===== AVAILABLE DATA
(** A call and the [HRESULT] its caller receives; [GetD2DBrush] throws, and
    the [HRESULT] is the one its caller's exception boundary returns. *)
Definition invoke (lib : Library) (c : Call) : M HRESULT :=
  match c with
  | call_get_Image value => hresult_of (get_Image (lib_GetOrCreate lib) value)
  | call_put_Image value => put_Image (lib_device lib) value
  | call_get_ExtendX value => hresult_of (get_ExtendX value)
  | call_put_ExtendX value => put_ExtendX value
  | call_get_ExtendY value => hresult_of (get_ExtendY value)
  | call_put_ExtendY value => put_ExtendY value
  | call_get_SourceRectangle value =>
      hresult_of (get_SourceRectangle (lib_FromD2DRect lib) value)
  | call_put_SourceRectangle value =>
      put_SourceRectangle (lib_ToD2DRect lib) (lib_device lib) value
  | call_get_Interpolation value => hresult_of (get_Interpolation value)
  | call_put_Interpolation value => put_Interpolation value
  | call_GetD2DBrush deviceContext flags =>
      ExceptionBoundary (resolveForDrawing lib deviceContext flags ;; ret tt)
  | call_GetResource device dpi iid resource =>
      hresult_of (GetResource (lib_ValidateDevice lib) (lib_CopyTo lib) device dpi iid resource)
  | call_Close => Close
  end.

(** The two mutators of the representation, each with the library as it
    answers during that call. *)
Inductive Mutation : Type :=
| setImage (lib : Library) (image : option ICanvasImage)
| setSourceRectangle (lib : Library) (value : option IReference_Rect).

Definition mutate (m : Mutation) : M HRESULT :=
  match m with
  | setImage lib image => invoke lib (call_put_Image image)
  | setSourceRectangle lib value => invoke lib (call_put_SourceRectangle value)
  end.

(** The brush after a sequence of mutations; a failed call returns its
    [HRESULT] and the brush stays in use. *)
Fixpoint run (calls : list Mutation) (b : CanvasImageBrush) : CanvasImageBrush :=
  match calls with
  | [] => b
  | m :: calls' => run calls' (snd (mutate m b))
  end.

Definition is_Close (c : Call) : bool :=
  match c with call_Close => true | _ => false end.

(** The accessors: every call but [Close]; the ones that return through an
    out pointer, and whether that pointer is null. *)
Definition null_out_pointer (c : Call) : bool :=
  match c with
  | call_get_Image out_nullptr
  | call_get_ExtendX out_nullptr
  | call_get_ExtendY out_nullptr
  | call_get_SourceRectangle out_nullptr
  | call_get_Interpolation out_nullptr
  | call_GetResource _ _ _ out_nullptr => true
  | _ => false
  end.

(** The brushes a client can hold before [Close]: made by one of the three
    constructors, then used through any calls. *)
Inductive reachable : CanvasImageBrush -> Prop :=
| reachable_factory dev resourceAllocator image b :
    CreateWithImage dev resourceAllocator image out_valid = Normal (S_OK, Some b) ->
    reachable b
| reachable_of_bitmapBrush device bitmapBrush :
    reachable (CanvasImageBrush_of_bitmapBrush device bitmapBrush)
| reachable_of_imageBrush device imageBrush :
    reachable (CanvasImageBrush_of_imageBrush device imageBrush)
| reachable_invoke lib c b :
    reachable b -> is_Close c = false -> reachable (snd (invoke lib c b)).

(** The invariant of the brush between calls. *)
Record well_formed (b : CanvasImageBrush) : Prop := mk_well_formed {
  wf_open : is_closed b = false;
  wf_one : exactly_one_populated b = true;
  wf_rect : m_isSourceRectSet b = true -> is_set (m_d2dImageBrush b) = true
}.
==========
===== AVAILABLE DATA
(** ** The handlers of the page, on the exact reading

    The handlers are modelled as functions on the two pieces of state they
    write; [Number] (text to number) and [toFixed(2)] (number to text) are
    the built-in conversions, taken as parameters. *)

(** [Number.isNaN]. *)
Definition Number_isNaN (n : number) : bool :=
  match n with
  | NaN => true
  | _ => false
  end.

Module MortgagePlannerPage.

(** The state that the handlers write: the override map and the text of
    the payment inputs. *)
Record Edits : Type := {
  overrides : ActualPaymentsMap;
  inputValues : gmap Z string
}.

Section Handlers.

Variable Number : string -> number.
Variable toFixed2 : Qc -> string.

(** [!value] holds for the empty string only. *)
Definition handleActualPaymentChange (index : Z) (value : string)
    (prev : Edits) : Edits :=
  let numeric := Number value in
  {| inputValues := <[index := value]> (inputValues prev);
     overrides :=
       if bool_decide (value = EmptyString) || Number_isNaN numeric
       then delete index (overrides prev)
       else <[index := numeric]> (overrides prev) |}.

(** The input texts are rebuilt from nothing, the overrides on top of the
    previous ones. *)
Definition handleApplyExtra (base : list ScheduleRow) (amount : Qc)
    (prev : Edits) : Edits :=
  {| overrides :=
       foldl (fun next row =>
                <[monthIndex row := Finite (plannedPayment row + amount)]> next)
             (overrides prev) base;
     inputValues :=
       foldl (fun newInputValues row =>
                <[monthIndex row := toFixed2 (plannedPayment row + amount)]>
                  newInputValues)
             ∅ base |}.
==========
===== AVAILABLE DATA
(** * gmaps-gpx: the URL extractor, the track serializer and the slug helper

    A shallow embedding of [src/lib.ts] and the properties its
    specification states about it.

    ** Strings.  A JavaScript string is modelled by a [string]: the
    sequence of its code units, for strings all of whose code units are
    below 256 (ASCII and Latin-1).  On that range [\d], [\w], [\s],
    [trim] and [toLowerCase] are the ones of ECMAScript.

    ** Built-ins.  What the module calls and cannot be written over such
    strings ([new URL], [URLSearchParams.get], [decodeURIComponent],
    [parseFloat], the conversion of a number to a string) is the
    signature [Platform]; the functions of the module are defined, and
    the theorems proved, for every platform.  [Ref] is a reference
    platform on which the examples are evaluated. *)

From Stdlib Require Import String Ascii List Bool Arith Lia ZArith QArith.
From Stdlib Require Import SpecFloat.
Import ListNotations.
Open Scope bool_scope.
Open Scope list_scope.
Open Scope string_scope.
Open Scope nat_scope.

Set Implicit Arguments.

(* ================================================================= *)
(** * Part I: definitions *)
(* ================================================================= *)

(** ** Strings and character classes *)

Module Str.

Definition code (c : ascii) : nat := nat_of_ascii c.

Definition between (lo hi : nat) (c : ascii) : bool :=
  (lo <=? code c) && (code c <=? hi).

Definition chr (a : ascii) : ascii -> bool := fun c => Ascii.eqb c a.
==========
Search the entries for the string "match". Copy every line that has it.

  match c with
  match m with
  match calls with
  match c with call_Close => true | _ => false end.
  match c with
  match n with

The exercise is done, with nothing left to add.